Bill Harrison might be vain as a partridge, taking on airs and calling himself governor when nobody elected him and nobody appointed him but his own self, but he knew his business. He had those boys of his in smart-looking uniforms, lined up at the wharf just as neat as you please, their muskets loaded and ready to shoot down the first Red who so much as took a step toward the shore. It was no formality, neither—them Reds looked mighty eager, Hooch could see. Not jumping up and down like children, of course, but just standing there, just standing and watching, right out in the open, not caring who saw them, half-naked the way they mostly were in summertime.

Standing there all humble, all ready to bow and scrape, to beg and plead, to say, Please Mr. Hooch one keg for thirty deerskins, oh that would sound sweet, oh indeed it would; Please Mr. Hooch one tin cup of likker for these ten muskrat hides. "Whee-haw!" cried Hooch. The poleboys looked at him like he was crazy, cause they didn't know, they never saw how these Reds used to look, back before Governor Harrison set up shop here, the way they never deigned to look at a White man, the way you had to crawl into their wicky-ups and choke half to death on smoke and steam and sit there making signs and talking their jub-jub until you got permission to wade. Used to be the Reds would be standing there with bows and spears, and you'd be scared to death they'd decide your scalp was worth more than your trade goods.

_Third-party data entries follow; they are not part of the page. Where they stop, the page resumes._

(* ===== verification/Adapter.v ===== *)
(** * The device adapter (src/native/client-audio/device.c)

    The state shared between the audio callback and the client thread: a byte
    ring of captured frames, and three rings of stereo frames (playback,
    reference, monitor) behind the [FrameRing] interface.  Sample memory is
    bytes; samples are decoded where the code computes with them.  Values that
    another thread or the clock supplies are arguments: [epoch_at i] and
    [now_at i] are what the atomic load and the timer return in the capture
    iteration that starts at sample [i], [until] is the discard position loaded. *)
From Stdlib Require Import ZArith Lia Bool SpecFloat.
From stdpp Require Import base numbers list option.
From S2P Require Import Prelude MaTypes CFloat Ring BlockRing FrameRing FrameCopy.

Local Open Scope Z_scope.

(** ** Constants and the captured frame *)

Definition RA_FRAME : Z := 960.
Definition RA_CAPACITY : Z := 8.

Record ra_frame := mk_frame {
  fr_epoch : Z;
  fr_time : spec_float;
  fr_samples : list Z }.

(** The object representation: 4 bytes of epoch, 4 of padding, 8 of time, the samples. *)
Definition frame_bytes (f : ra_frame) : list Z :=
  le_bytes 4 (fr_epoch f) ++ zrep 4 0 ++ le_bytes 8 (bits_of_f64 (fr_time f)) ++ fr_samples f.

Definition frame_of_bytes (l : list Z) : ra_frame :=
  mk_frame (le_word (rd l 0 4)) (f64_of_bits (le_word (rd l 8 8))) (rd l 16 (RA_FRAME * 4)).

Definition sizeof_ra_frame : Z := 16 + RA_FRAME * 4.

(** ** Samples in memory *)

Definition ld_f32 (m : list Z) (i : Z) : spec_float := f32_of_bits (le_word (rd m (4 * i) 4)).
Definition st_f32 (m : list Z) (i : Z) (f : spec_float) : list Z :=
  wr m (4 * i) (le_bytes 4 (bits_of_f32 f)).

(** The sum of two samples, limited to [-1, 1]. *)
Definition mix_sample (a b : spec_float) : spec_float :=
  let v := f32_add a b in
  if fgt v f32_one then f32_one else if flt v f32_mone then f32_mone else v.

(** ** The device *)

Record ra_device {R : Type} := mk_device {
  capture : ma_rb;
  playback : R;
  reference : R;
  monitor : R;
  written : bool -> Z;
  consumed : bool -> Z;
  discard : bool -> Z;
  context_ok : bool;
  input_ok : bool;
  output_ok : bool;
  capture_ok : bool;
  playback_ok : bool;
  reference_ok : bool;
  monitor_ok : bool;
  epoch : Z;
  failed : Z;
  closing : Z;
  pending : ra_frame;
  captured : Z;
  wake : bool }.
Arguments ra_device : clear implicits.
Arguments mk_device {R}.

(** A counter pair indexed by [monitor]. *)
Definition upd (f : bool -> Z) (i : bool) (z : Z) : bool -> Z :=
  fun j => if Bool.eqb i j then z else f j.

Section operations.
Context {R : Type} `{FrameRing R}.
Implicit Types d : ra_device R.

Definition set_capture d (r : ma_rb) : ra_device R :=
  mk_device r (playback d) (reference d) (monitor d) (written d) (consumed d) (discard d)
    (context_ok d) (input_ok d) (output_ok d) (capture_ok d) (playback_ok d) (reference_ok d)
    (monitor_ok d) (epoch d) (failed d) (closing d) (pending d) (captured d) (wake d).

Definition set_reference d (r : R) : ra_device R :=
  mk_device (capture d) (playback d) r (monitor d) (written d) (consumed d) (discard d)
    (context_ok d) (input_ok d) (output_ok d) (capture_ok d) (playback_ok d) (reference_ok d)
    (monitor_ok d) (epoch d) (failed d) (closing d) (pending d) (captured d) (wake d).

Definition set_pending d (p : ra_frame) (n : Z) : ra_device R :=
  mk_device (capture d) (playback d) (reference d) (monitor d) (written d) (consumed d)
    (discard d) (context_ok d) (input_ok d) (output_ok d) (capture_ok d) (playback_ok d)
    (reference_ok d) (monitor_ok d) (epoch d) (failed d) (closing d) p n (wake d).

Definition set_atomics d (e f c : Z) (disc : bool -> Z) : ra_device R :=
  mk_device (capture d) (playback d) (reference d) (monitor d) (written d) (consumed d)
    disc (context_ok d) (input_ok d) (output_ok d) (capture_ok d) (playback_ok d)
    (reference_ok d) (monitor_ok d) e f c (pending d) (captured d) (wake d).

(** [monitor ? &d->monitor : &d->playback] *)
Definition out_ring d (mon : bool) : R := if mon then monitor d else playback d.

Definition set_out d (mon : bool) (r : R) (wri con : bool -> Z) : ra_device R :=
  mk_device (capture d) (if mon then playback d else r) (reference d)
    (if mon then r else monitor d) wri con (discard d)
    (context_ok d) (input_ok d) (output_ok d) (capture_ok d) (playback_ok d) (reference_ok d)
    (monitor_ok d) (epoch d) (failed d) (closing d) (pending d) (captured d) (wake d).

Definition output_read d (mon : bool) (out : list Z) (outOff frames : Z)
    : option (ra_device R * list Z * Z) :=
  match output_read_ring (out_ring d mon) (consumed d mon) (discard d mon) out outOff frames with
  | None => None
  | Some (r, c, out, n) => Some (set_out d mon r (written d) (upd (consumed d) mon c), out, n)
  end.

(** ** The audio callback: captured samples *)

Fixpoint capture_loop (fuel : nat) (epoch_at : Z -> Z) (now_at : Z -> spec_float)
    d (input : list Z) (i frames : Z) : option (ra_device R) :=
  if i <? frames then
    match fuel with
    | O => None
    | S fuel =>
        let e := epoch_at i in
        let d :=
          if negb (fr_epoch (pending d) =? e)
          then set_pending d (mk_frame e (fr_time (pending d)) (fr_samples (pending d))) 0
          else d in
        let n := u32 (RA_FRAME - captured d) in
        let n := if n >? u32 (frames - i) then u32 (frames - i) else n in
        let p := pending d in
        let p := mk_frame (fr_epoch p) (fr_time p)
                   (wr (fr_samples p) (4 * captured d)
                      (rd input (4 * i) (u64 (n * sizeof_float)))) in
        let d := set_pending d p (u32 (captured d + n)) in
        let i' := u32 (i + n) in
        let d :=
          if captured d =? RA_FRAME then
            let p := mk_frame (fr_epoch p) (now_at i) (fr_samples p) in
            let d := set_pending d p (captured d) in
            let '(result, size, data, r) := ma_rb_acquire_write (capture d) sizeof_ra_frame in
            let r :=
              if (result =? MA_SUCCESS) && (size =? sizeof_ra_frame)
              then snd (ma_rb_commit_write
                          (with_buffer r (wr (pBuffer r) data (frame_bytes p))) size)
              else r in
            set_pending (set_capture d r) p 0
          else d in
        capture_loop fuel epoch_at now_at d input i' frames
    end
  else Some d.

(** ** The audio callback: played samples *)

Fixpoint mix_loop (n : nat) (j : Z) (out : list Z) (base : Z) (local : list Z) : list Z :=
  match n with
  | O => out
  | S n =>
      mix_loop n (j + 1)
        (st_f32 out (base + j) (mix_sample (ld_f32 out (base + j)) (ld_f32 local j)))
        base local
  end.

Not anymore. Now they didn't have a single weapon among them. Now their tongues just hung out waiting for likker. And they'd drink and drink and drink and drink and drink and whee-haw! They'd drop down dead before they'd ever stop drinking, which was the best thing of all, best thing of all. Only good Red's a dead Red, Hooch always said, and the way he and Bill Harrison had things going now, they had them Reds dying of likker at a good clip, and paying for the privilege along the way.